Lula
Ricardo Stuckert/PR
Em meio à queda de popularidade e à dificuldade de criar fatos novos para impulsionar sua imagem, o presidente Luiz Inácio Lula da Silva voltou a mirar no presidente dos Estados Unidos, Donald Trump, como estratégia de comunicação política. Durante viagem à Europa, Lula ironizou a suposta ambição de Trump em conquistar o Prêmio Nobel da Paz, em uma tentativa de retomar o discurso nacionalista que chegou a surtir efeito em momentos anteriores.
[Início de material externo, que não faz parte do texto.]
(** * Booking chatbot: scratchpad, confirmation flow and retroactive name scan

    A shallow embedding of the reconciliation and finalization core of the
    chatbot: [booking/scratchpad.py], the write paths of
    [orchestrator/message_processor.py], [orchestrator/scratchpad_coordinator.py]
    and [booking/booking_flow_integration.py], the confirmation block of
    [MessageProcessor.process_message], the dump-and-clear tail shared by
    [message_processor.py] and [main.py], and [RetroactiveScanner.scan_for_name]
    of [retroactive_validator.py].

    Conventions of the embedding.
    - Python [str] is [string]; a character is a code point below 256.
    - A field value ([Any] in the source) is [None] or an object.  The code
      converts a value with [str], tests it for truth and compares it with
      [None], and does nothing else with it: an object is a string, or
      another object that is given by what [str] and [bool] return for it.
    - A Python [dict] keyed by field name is a [gmap string _]; the collected
      data dictionaries that are iterated in order are association lists.
    - [datetime.now()] is a reading of a clock supplied by the caller.
    - The completeness percentage has one decimal digit: it is stored as an
      integer number of tenths of a percent ([62] is 6.2%).  With
      [TOTAL_POSSIBLE_FIELDS = 16] the quotient [filled / 16 * 100] is exact in
      binary floating point, so [round(_, 1)] is the round-half-to-even of the
      exact value. *)

From stdpp Require Import gmap strings list fin_maps.
From Stdlib Require Import ZArith Ascii String DecimalString Lia.

Local Open Scope string_scope.
Local Open Scope Z_scope.

(** ** Python strings *)

Module PyStr.

Definition code (c : ascii) : nat := nat_of_ascii c.

(** [str.lower()] on one code point below 256: A-Z and the Latin-1 capitals. *)
Definition lower_char (c : ascii) : ascii :=
  let n := code c in
  if ((65 <=? n) && (n <=? 90))%nat
     || ((192 <=? n) && (n <=? 222) && negb (n =? 215))%nat
  then ascii_of_nat (n + 32) else c.

Fixpoint lower (s : string) : string :=
  match s with
  | EmptyString => EmptyString
  | String c s' => String (lower_char c) (lower s')
  end.

(** [str.isspace()] on one code point below 256. *)
Definition is_space (c : ascii) : bool :=
  let n := code c in
  (((9 <=? n) && (n <=? 13)) || ((28 <=? n) && (n <=? 32))
   || (n =? 133) || (n =? 160))%nat.

Fixpoint lstrip_by (p : ascii -> bool) (s : string) : string :=
  match s with
  | EmptyString => EmptyString
  | String c s' => if p c then lstrip_by p s' else s
  end.

(** Removes the trailing characters that satisfy [p]. *)
Fixpoint rstrip_by (p : ascii -> bool) (s : string) : string :=
  match s with
  | EmptyString => EmptyString
  | String c s' =>
      match rstrip_by p s' with
      | EmptyString => if p c then EmptyString else String c EmptyString
      | r => String c r
      end
  end.

Definition strip_by (p : ascii -> bool) (s : string) : string :=
  rstrip_by p (lstrip_by p s).

(** [s.strip()] *)
Definition strip (s : string) : string := strip_by is_space s.

(** [s.strip(q)] where [q] holds the double and the single quote character. *)
Definition is_quote (c : ascii) : bool :=
  ((code c =? 34) || (code c =? 39))%nat.
Definition strip_quotes (s : string) : string := strip_by is_quote s.

(** [sub in s] *)
Fixpoint contains (sub s : string) : bool :=
  String.prefix sub s
  || match s with
     | EmptyString => false
     | String _ s' => contains sub s'
     end.

(** [s in l] for a list or set of strings. *)
Definition mem (s : string) (l : list string) : bool :=
  existsb (String.eqb s) l.

(** [any(kw in s for kw in kws)] *)
Definition any_in (kws : list string) (s : string) : bool :=
  existsb (fun kw => contains kw s) kws.

(** Truthiness of a string. *)
Definition nonempty (s : string) : bool :=
  match s with EmptyString => false | _ => true end.

End PyStr.

(** ** Values *)

(** An object other than [None]: a string, or an object of another type,
    given by what [str] and [bool] return for it.  The integer 0 is
    [Obj "0" false], [False] is [Obj "False" false], the empty list is
    [Obj "[]" false], the number 7 is [Obj "7" true]. *)
Inductive pyobj : Type :=
  | Str (s : string)
  | Obj (repr : string) (truth : bool).
(** * DLO-138 plotter: the serial reader and the frame decoder of
    [oscilloscope.py], embedded in Rocq.

    Python values are modelled as follows.
    - [str] is a list of characters ([list ascii]); after [str(line, 'ascii')]
      every character is below 128.
    - [bytes] is [list byte].
    - [float] is the binary64 type [PrimFloat.float]; [float(s)] is the
      correctly rounded decimal conversion [py_float].
    - an exception is a constructor of [exn]; a computation that may raise
      returns [result].
    - the dictionary [plotdict] has a fixed set of keys and becomes a record. *)

From Stdlib Require Import Ascii String Strings.Byte DecimalString Bool Arith ZArith Lia List.
From Stdlib Require Import Floats.
Import ListNotations.

Set Implicit Arguments.
#[local] Set Warnings "-inexact-float".

(** ** Exceptions and the error monad *)

Inductive exn : Type :=
| IndexError          (* list or string index out of range *)
| ValueError          (* float() on a malformed literal *)
| AssertionError      (* the assert of parse_data *)
| UnicodeDecodeError. (* str(line, 'ascii') on a byte above 0x7f *)

Inductive result (A : Type) : Type :=
| Ok (a : A)
| Raise (e : exn).
Arguments Raise {A} e.
Lemma postPaper_healthy (env : Env) (w : World) (wire : option Token) (user : Claims)
    (f : File) (b : PaperBody) :
  admitted env wire user f b ->
  healthy env ->
  (forall p, In p (papers w) -> (p_id p < oid w)%nat) ->
  Rich.handle env (Rich.POST_papers (Bearer wire) (Some f) b) w =
  (json (OnePaper (saved env w f b)),
   {| users := users w; papers := papers w ++ [saved env w f b]; news := news w;
      events := events w; cloud := cloud w ++ [raw_object env f];
      oid := S (oid w) |}).
Proof.
  intros [Hv [Hl [Hm [Hsize [Ht Ha]]]]] Hh Hids. unfold healthy in Hh.
  unfold Rich.handle, Rich.serve, Rich.route, Rich.postPaper, authMiddleware,
    Rich.uploadLimiter, Rich.rateLimit, Rich.uploadPDF, multer_single,
    Rich.uploadPDF_fileFilter, check.
  rewrite Hv, Hl, Hm, Ht, Ha. cbn [String.eqb Ascii.eqb Bool.eqb app isEmpty negb].
  destruct (Z.leb_spec (50 * 1024 * 1024) (Z.of_nat (String.length (buffer f))));
    [lia|].
  unfold Rich.uploadBufferToCloudinary, cloudinary_upload, new_ObjectId, Paper_insert,
    bind, try_catch, ret, get_world, put_world, modify.
  step_io Hh. step_io Hh.
  cbn [papers set_cloud set_oid oid p_id].
  rewrite (existsb_id_fresh p_id (oid w) (papers w) Hids).
  reflexivity.
Qed.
Nos bastidores, aliados avaliam que programas sociais lançados recentemente, como o Pé-de-Meia e iniciativas voltadas ao gás e à renda popular, não têm gerado o impacto esperado na aprovação do governo. A aposta inicial do Planalto era repetir fórmulas que funcionaram em mandatos anteriores, mas o cenário político e digital mudou.
Além disso, pesquisas eleitorais mostram que a eventual polarização com Jair Bolsonaro ou outro nome do bolsonarismo não garante a vantagem que o entorno de Lula imaginava. Lideranças da própria esquerda já reconhecem a dificuldade de conexão com o eleitorado. Em entrevista ao Estadão, a presidente da UNE, Bianca Borges, afirmou que falta à esquerda se conectar com “o sentimento das pessoas”.
A avaliação é de que, sem novidades no arsenal político e de comunicação, Lula seguirá enfrentando obstáculos para reverter a crise de imagem às vésperas da corrida eleitoral de 2026.